Start of Extracted entries

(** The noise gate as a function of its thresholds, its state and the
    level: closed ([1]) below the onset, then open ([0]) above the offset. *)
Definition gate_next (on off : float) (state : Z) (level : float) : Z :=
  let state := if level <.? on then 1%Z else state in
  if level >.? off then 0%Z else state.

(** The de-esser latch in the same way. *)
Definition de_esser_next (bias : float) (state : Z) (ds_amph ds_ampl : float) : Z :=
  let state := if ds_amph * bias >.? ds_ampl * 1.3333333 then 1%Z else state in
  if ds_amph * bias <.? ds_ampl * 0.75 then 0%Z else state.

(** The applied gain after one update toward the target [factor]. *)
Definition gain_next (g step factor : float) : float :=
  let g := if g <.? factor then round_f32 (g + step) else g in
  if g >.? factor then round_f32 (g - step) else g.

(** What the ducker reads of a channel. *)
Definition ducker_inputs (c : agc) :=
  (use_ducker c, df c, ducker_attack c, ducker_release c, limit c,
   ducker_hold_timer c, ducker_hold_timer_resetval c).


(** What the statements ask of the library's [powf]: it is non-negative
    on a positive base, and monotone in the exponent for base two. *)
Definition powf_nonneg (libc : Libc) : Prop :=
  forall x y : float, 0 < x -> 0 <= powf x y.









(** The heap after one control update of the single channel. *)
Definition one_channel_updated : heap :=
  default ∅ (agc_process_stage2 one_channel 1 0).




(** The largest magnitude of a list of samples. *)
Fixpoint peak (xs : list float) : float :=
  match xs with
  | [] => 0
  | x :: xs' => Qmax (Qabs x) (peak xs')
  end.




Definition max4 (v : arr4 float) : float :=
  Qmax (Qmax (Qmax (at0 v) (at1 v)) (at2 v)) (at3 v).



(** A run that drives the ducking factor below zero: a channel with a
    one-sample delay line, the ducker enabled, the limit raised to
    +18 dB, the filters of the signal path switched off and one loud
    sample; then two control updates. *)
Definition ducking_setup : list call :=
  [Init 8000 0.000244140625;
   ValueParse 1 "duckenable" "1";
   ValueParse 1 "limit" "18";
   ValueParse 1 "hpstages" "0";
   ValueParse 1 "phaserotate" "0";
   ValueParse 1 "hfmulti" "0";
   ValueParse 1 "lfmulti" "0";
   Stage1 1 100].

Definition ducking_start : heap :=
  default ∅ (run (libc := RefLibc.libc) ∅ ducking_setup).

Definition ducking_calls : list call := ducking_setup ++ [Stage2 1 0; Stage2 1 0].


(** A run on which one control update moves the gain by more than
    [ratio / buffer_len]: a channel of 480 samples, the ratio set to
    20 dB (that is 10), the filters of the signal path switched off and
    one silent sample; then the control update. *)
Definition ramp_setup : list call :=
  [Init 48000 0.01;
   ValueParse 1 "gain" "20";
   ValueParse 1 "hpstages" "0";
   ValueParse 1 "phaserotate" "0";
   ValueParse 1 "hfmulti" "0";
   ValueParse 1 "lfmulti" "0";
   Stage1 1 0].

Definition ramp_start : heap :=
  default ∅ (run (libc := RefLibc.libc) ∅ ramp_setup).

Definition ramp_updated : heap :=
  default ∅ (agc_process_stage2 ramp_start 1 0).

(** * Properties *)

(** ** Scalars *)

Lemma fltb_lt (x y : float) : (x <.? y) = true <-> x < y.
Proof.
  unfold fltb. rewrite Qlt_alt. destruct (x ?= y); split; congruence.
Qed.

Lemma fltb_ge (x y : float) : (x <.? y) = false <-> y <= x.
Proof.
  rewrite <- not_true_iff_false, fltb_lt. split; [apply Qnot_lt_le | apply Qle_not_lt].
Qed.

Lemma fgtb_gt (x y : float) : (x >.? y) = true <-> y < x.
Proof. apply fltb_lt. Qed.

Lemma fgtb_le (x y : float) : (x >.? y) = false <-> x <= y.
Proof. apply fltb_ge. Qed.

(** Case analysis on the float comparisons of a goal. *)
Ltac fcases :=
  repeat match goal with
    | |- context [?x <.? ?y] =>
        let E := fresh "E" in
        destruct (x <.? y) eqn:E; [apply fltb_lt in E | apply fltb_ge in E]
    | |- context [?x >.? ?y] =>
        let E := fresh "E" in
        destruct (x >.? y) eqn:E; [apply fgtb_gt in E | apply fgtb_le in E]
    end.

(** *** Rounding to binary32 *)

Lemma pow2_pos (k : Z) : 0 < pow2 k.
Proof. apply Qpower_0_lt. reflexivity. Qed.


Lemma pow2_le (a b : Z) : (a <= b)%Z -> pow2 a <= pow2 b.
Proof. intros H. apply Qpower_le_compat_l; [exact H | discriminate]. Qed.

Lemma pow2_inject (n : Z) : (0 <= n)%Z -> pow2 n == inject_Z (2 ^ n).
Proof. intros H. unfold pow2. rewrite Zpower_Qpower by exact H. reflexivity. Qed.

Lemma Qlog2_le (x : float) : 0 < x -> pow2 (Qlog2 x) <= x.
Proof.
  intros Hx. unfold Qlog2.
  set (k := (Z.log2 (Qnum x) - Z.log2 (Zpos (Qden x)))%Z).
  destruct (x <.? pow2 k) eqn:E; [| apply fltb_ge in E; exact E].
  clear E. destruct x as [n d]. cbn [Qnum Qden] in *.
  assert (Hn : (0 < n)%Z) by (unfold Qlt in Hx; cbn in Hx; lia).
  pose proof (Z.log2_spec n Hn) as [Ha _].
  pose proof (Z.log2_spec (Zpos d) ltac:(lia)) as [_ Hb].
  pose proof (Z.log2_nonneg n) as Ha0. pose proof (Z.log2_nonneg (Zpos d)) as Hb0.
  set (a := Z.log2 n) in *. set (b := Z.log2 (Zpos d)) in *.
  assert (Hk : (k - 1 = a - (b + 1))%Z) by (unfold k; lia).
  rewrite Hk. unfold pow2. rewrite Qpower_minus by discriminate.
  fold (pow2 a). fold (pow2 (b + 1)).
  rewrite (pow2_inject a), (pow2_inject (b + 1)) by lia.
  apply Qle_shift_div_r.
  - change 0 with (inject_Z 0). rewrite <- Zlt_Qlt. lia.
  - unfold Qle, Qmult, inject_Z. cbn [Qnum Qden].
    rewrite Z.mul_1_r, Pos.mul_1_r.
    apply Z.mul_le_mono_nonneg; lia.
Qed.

End of Extracted entries
Start of Extracted entries

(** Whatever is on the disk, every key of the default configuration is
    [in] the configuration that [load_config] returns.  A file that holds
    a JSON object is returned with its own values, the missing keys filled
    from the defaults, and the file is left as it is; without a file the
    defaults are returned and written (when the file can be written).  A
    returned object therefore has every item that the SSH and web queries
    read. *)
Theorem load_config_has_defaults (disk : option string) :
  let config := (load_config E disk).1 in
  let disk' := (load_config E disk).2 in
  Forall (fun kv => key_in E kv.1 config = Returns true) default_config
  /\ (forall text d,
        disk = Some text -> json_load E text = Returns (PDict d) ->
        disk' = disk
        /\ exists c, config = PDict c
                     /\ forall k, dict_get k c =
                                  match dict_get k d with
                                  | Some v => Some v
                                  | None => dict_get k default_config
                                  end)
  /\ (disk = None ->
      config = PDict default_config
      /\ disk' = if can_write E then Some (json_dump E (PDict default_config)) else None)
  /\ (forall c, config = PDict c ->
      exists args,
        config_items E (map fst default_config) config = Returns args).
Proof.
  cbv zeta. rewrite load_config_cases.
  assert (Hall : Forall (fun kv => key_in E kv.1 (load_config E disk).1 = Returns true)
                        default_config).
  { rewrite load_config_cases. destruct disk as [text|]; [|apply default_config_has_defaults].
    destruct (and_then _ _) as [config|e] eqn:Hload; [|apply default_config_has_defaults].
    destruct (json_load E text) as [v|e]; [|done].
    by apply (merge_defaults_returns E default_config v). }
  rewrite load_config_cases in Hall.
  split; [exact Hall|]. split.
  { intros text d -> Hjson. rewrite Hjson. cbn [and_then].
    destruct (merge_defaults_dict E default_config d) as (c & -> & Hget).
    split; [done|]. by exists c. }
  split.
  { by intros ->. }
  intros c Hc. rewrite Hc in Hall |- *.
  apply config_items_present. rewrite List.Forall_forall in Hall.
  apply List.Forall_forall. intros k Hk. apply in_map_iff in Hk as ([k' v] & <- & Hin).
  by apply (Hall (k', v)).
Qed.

End of Extracted entries

Transcribe the records above exactly, beginning at the line that contains "(** The noise" and ending with the line that contains "(** What the statements", both included, and nothing else.

(** The noise gate as a function of its thresholds, its state and the
    level: closed ([1]) below the onset, then open ([0]) above the offset. *)
Definition gate_next (on off : float) (state : Z) (level : float) : Z :=
  let state := if level <.? on then 1%Z else state in
  if level >.? off then 0%Z else state.

(** The de-esser latch in the same way. *)
Definition de_esser_next (bias : float) (state : Z) (ds_amph ds_ampl : float) : Z :=
  let state := if ds_amph * bias >.? ds_ampl * 1.3333333 then 1%Z else state in
  if ds_amph * bias <.? ds_ampl * 0.75 then 0%Z else state.

(** The applied gain after one update toward the target [factor]. *)
Definition gain_next (g step factor : float) : float :=
  let g := if g <.? factor then round_f32 (g + step) else g in
  if g >.? factor then round_f32 (g - step) else g.

(** What the ducker reads of a channel. *)
Definition ducker_inputs (c : agc) :=
  (use_ducker c, df c, ducker_attack c, ducker_release c, limit c,
   ducker_hold_timer c, ducker_hold_timer_resetval c).


(** What the statements ask of the library's [powf]: it is non-negative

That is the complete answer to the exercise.